(Problem requirements): Only the first line of the listing and the lines after it, up to and including the one containing "it is accepted", should be retyped exactly.

(Exercise material)

(** C34. Six gaps, each for every state it names. (1) A wait on an idle interrupt whose event is still
    signaled, as it is after an interrupt that was triggered before [Bind] was acknowledged and the
    port unbound, fails with BAD_STATE and leaves the object in the state WAITING, in which
    every further wait and [Bind] fails until the next interrupt. (2) When two threads are blocked, [Destroy] leaves one of
    them blocked. (3) A trigger at time 0 that comes before the acknowledgement of the one before
    it is accepted and changes nothing. (4) An interrupt recorded before an [Unbind] is not
    delivered to a later wait, which returns its time with the next one. (5) A virtual cpu bound
    between the two halves of [Destroy] leaves the destroyed object registered with the
    platform. (6) An interrupt that is bound when it is destroyed stays bound, and a wait fails with
    BAD_STATE. *)
Theorem interrupt_gaps (s : Interrupt) (t w : nat) :
  (threads s !! t = Some POutside -> HasPort s || HasVcpu s = false -> state_ s = IDLE -> event_ s = true ->
   let '(s', rs) := int_run (wait_of t w) s in
   rs = [None; None; None; Some (ZX_ERR_BAD_STATE, 0)] /\
   (forall u, snd (WaitForInterrupt_top u false s') = Some (ZX_ERR_BAD_STATE, 0)) /\ forall port key, Bind port key s' = (s', ZX_ERR_BAD_STATE)) /\
  (forall t1 t2 d1 d2, t1 <> t2 -> threads s !! t1 = Some (PBlocked d1) -> threads s !! t2 = Some (PBlocked d2) -> HasPort s = false ->
   let s' := fst (Destroy_locked w s) in
   state_ s' = DESTROYED /\ (threads s' !! t1 = Some (PBlocked d1) \/ threads s' !! t2 = Some (PBlocked d2))) /\
  (flag INTERRUPT_VIRTUAL s = true -> HasPort s = true -> state_ s = NEEDACK -> timestamp_ s = 0 -> Trigger 0 w s = (s, ZX_OK)) /\
  (forall port ts, flag INTERRUPT_VIRTUAL s = true -> port_dispatcher_ s = Some port -> vcpu_ s = None -> state_ s = NEEDACK -> timestamp_ s <> 0 ->
   let s1 := fst (Unbind port s) in let s2 := fst (WaitForInterrupt_top t false s1) in let s3 := fst (Trigger ts w s2) in
   snd (Unbind port s) = ZX_OK /\ snd (WaitForInterrupt_top t false s1) = None /\ snd (Trigger ts w s2) = ZX_OK /\
   snd (WaitForInterrupt_top t false s3) = Some (ZX_OK, timestamp_ s)) /\
  (forall vcpu, flag INTERRUPT_VIRTUAL s = false -> HasPort s || HasVcpu s = false -> state_ s <> DESTROYED -> state_ s <> WAITING ->
   let s1 := fst (BindVcpu vcpu ZX_OK (Destroy_begin s)) in let s2 := fst (Destroy_locked w s1) in
   snd (BindVcpu vcpu ZX_OK (Destroy_begin s)) = ZX_OK /\ state_ s2 = DESTROYED /\ handler s2 = Some VcpuIrqHandler) /\
  (HasPort s = true -> let s' := fst (Destroy_locked w s) in HasPort s' = true /\ snd (WaitForInterrupt_top t false s') = Some (ZX_ERR_BAD_STATE, 0)).
Proof.
  split_and!.
  - intros Ht Hb Hs He. pose proof (stale_event_wait t w s Ht Hb Hs He) as H. destruct (int_run (wait_of t w) s) as [s' rs].
    destruct H as (-> & Hs' & _ & Hb'). split; [done|]. split.
    + intros u. unfold WaitForInterrupt_top. by rewrite Hb', Hs'.
    + intros port key. unfold Bind. by rewrite bool_decide_false, bool_decide_true by congruence.
  - intros t1 t2 d1 d2 Hne H1 H2 Hp. unfold Destroy_locked. rewrite Hp. cbn [fst]. cbn zeta. split.
    + by destruct (Signal_same w (set_state DESTROYED (set_undelivered false s))) as (_ & _ & -> & _).
    + by apply Signal_wakes_one.
  - apply zero_trigger.
  - intros port ts. apply unbind_forgets.
  - intros vcpu. apply bind_during_destroy.
  - intros Hp. cbn zeta. assert (HasPort (fst (Destroy_locked w s)) = true) as E.
    { unfold Destroy_locked. rewrite Hp. unfold RemoveInterruptPacket. by repeat case_match. }
    split; [exact E|]. unfold WaitForInterrupt_top. by rewrite E.
Qed.

(** States in which the gaps open. *)
Lemma interrupt_gaps_witness :
  (let s := fst (int_run [ITrigger 5 0; IBind 1 7; IDequeue; IAck 0; IUnbind 1] (new_virtual 1)) in
   snd (int_run (wait_of 0 0) s) = [None; None; None; Some (ZX_ERR_BAD_STATE, 0)]) /\
  (let s := fst (int_run [IWait 0; IRun 0 None 0; ITrigger 5 0; IWait 1; IRun 1 None 0; IWait 1; IRun 1 None 0; IRun 1 None 0; IRun 0 None 0; IDestroy 2] (new_virtual 3)) in
   let s' := fst (Destroy_locked 0 s) in threads s' !! 0%nat = Some (PBlocked false) \/ threads s' !! 1%nat = Some (PBlocked false)) /\
  (let s := fst (int_run [IBind 1 7; ITrigger 5 0; IDequeue] (new_virtual 1)) in Trigger 0 0 s = (s, ZX_OK)) /\
  (let s1 := fst (BindVcpu 9 ZX_OK (Destroy_begin (new_physical 1 0))) in handler (fst (Destroy_locked 0 s1)) = Some VcpuIrqHandler).
Proof.
  split; [|split; [|split]]; cbv zeta.
  - destruct (interrupt_gaps (fst (int_run [ITrigger 5 0; IBind 1 7; IDequeue; IAck 0; IUnbind 1] (new_virtual 1))) 0 0) as [H _].
    specialize (H eq_refl eq_refl eq_refl eq_refl). destruct (int_run (wait_of 0 0) _) as [s' rs]. apply H.
  - destruct (interrupt_gaps (fst (int_run [IWait 0; IRun 0 None 0; ITrigger 5 0; IWait 1; IRun 1 None 0; IWait 1; IRun 1 None 0; IRun 1 None 0; IRun 0 None 0; IDestroy 2] (new_virtual 3))) 0 0)
      as (_ & H & _). apply (H 0%nat 1%nat false false); done.
  - destruct (interrupt_gaps (fst (int_run [IBind 1 7; ITrigger 5 0; IDequeue] (new_virtual 1))) 0 0) as (_ & _ & H & _). by apply H.
  - destruct (interrupt_gaps (new_physical 1 0) 0 0) as (_ & _ & _ & _ & H & _). by apply (H 9).
Defined.
(** The tuple a call resolves to under a Label Set: one value per declared
    name, the status label being that of the handler's outcome.  A call
    whose handler does not return resolves to none. *)
Definition callTuple {Ctx Req Resp E} `{!LabelExtractor Ctx E}
    (labelExtractor : E) (m : ServerMetrics.t) (c : Call Ctx Req Resp)
  : option (list string) :=
  match callHandler c (callCtx c) (callReq c) with
  | Returned _ err _ =>
      Some (orderedLabels (ServerMetrics.labels m)
              (finalLabelsIn
                 (map_to_list (Labels labelExtractor (callCtx c)))
                 m (callInfo c) err))
  | NotReturned => None
  end.

(** The number of calls of a list that resolve to a given tuple. *)
Definition callsOn {Ctx Req Resp E} `{!LabelExtractor Ctx E}
    (labelExtractor : E) (m : ServerMetrics.t) (lvs : list string)
    (calls : list (Call Ctx Req Resp)) : nat :=
  length (filter (λ c, callTuple labelExtractor m c = Some lvs) calls).

(** ** The first version of the server

    [server/server.go]: the Label Set is fixed, its third label is read off
    the request by a type switch, and the outcome of the call is not a
    label. *)

Module V1.

Record ServerMetrics := {
  serverHandledCounter : prom.CounterVec;
  serverHandledHistogram : prom.HistogramVec
}.

Definition SeverMetricLabels : list string :=
  ["grpc_service"; "grpc_method"; "param_name"].

Definition NewServerMetrics : ServerMetrics :=
  {| serverHandledCounter := prom.NewCounterVec SeverMetricLabels;
     serverHandledHistogram := prom.NewHistogramVec SeverMetricLabels |}.

Definition Collect (m : ServerMetrics)
  : list (list string * N) * list (list string * list Z) :=
  (prom.CounterVec_Collect (serverHandledCounter m),
   prom.HistogramVec_Collect (serverHandledHistogram m)).

(** A value of the empty interface as the type switch of [CustomLabel] sees
    it: a pointer to a [HelloRequest], possibly nil, or a value of another
    dynamic type. *)
Inductive request (Other : Type) :=
| helloRequestPtr (p : option HelloRequest)
| otherValue (v : Other).

Arguments helloRequestPtr {_} _.
Arguments otherValue {_} _.

(** [CustomLabel]; reading the field through a nil pointer panics
    ([None]). *)
Definition CustomLabel {Other} (v : request Other) : option string :=
  match v with
  | helloRequestPtr (Some t) => Some (Name t)
  | helloRequestPtr None => None
  | otherValue _ => Some "unknown"
  end.

(** What the interceptor does, in order; of a call to [fmt.Printf] the
    format and the argument are kept. *)
Inductive Event (Ctx Other Resp : Type) :=
| EvPrintf (format : string) (arg : request Other)
| EvHandlerCall (ctx : Ctx) (req : request Other)
| EvHandlerReturn (resp : Resp) (err : option error)
| EvCounterInc (lvs : list string)
| EvHistogramObserve (lvs : list string) (elapsed : Z).

Arguments EvPrintf {_ _ _} _ _.
Arguments EvHandlerCall {_ _ _} _ _.
Arguments EvHandlerReturn {_ _ _} _ _.
Arguments EvCounterInc {_ _ _} _.
Arguments EvHistogramObserve {_ _ _} _ _.

Record World (Ctx Other Resp : Type) := {
  registry : ServerMetrics;
  clock : Z;
  trace : list (Event Ctx Other Resp)
}.

Arguments registry {_ _ _} _.
Arguments clock {_ _ _} _.
Arguments trace {_ _ _} _.

(** The [metrics] field of the source points to the registry of the world. *)
Record serverReporter := {
  serviceName : string;
  methodName : string;
  customLabel : string;
  startTime : Z
}.

Definition newline : string := String (ascii_of_nat 10) EmptyString.

Section Interceptor.

Context {Ctx Other Resp : Type}.

Abbreviation world := (World Ctx Other Resp).

Definition UnaryHandler : Type := Ctx → request Other → HandlerOutcome Resp.

Definition emit (e : Event Ctx Other Resp) (w : world) : world :=
  {| registry := registry w; clock := clock w;
     trace := (trace w ++ [e])%list |}.

Definition newServerReporter (service method customLabel : string) (w : world)
  : serverReporter :=
  {| serviceName := service; methodName := method;
     customLabel := customLabel; startTime := clock w |}.

Definition Handled (r : serverReporter) (w : world) : option world :=
  let lvs := [serviceName r; methodName r; customLabel r] in
  cv ← prom.CounterVec_WithLabelValues (serverHandledCounter (registry w)) lvs;
  let w :=
    emit (EvCounterInc lvs)
      {| registry :=
           {| serverHandledCounter := prom.Counter_Inc cv lvs;
              serverHandledHistogram :=
                serverHandledHistogram (registry w) |};
         clock := clock w; trace := trace w |} in
  hv ← prom.HistogramVec_WithLabelValues
         (serverHandledHistogram (registry w)) lvs;
  let elapsed := clock w - startTime r in
  Some (emit (EvHistogramObserve lvs elapsed)
          {| registry :=
               {| serverHandledCounter := serverHandledCounter (registry w);
                  serverHandledHistogram :=
                    prom.Histogram_Observe hv lvs elapsed |};
             clock := clock w; trace := trace w |}).

Definition UnaryServerInterceptor (ctx : Ctx) (req : request Other)
    (info : UnaryServerInfo) (handler : UnaryHandler) (w : world)
  : option ((Resp * option error) * world) :=
  let '(service, method) := splitMethodName (FullMethod info) in
  let w := emit (EvPrintf ("Type: %T" +:+ newline) req) w in
  let w := emit (EvPrintf ("Value: %v" +:+ newline) req) w in
  label ← CustomLabel req;
  let monitor := newServerReporter service method label w in
  let w := emit (EvHandlerCall ctx req) w in
  match handler ctx req with
  | Returned resp err took =>
      let w :=
        emit (EvHandlerReturn resp err)
          {| registry := registry w; clock := clock w + took;
             trace := trace w |} in
      w ← Handled monitor w;
      Some ((resp, err), w)
  | NotReturned => None
  end.
(** * The local builder of skaffold: pkg/skaffold/build/local/local.go

    A shallow embedding of the local build orchestrator.  The Go methods of
    [*Builder] become state-passing functions over a session state made of
    the builder's fields, the state of the outside world (docker daemon,
    registries, file system, log) and the log of the calls made to the
    collaborators that live outside local.go. *)

From Stdlib Require Import String Ascii.
From stdpp Require Import base option strings gmap list.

(End Exercise material)

(Finished exercise):
(** C34. Six gaps, each for every state it names. (1) A wait on an idle interrupt whose event is still
    signaled, as it is after an interrupt that was triggered before [Bind] was acknowledged and the
    port unbound, fails with BAD_STATE and leaves the object in the state WAITING, in which
    every further wait and [Bind] fails until the next interrupt. (2) When two threads are blocked, [Destroy] leaves one of
    them blocked. (3) A trigger at time 0 that comes before the acknowledgement of the one before
    it is accepted and changes nothing. (4) An interrupt recorded before an [Unbind] is not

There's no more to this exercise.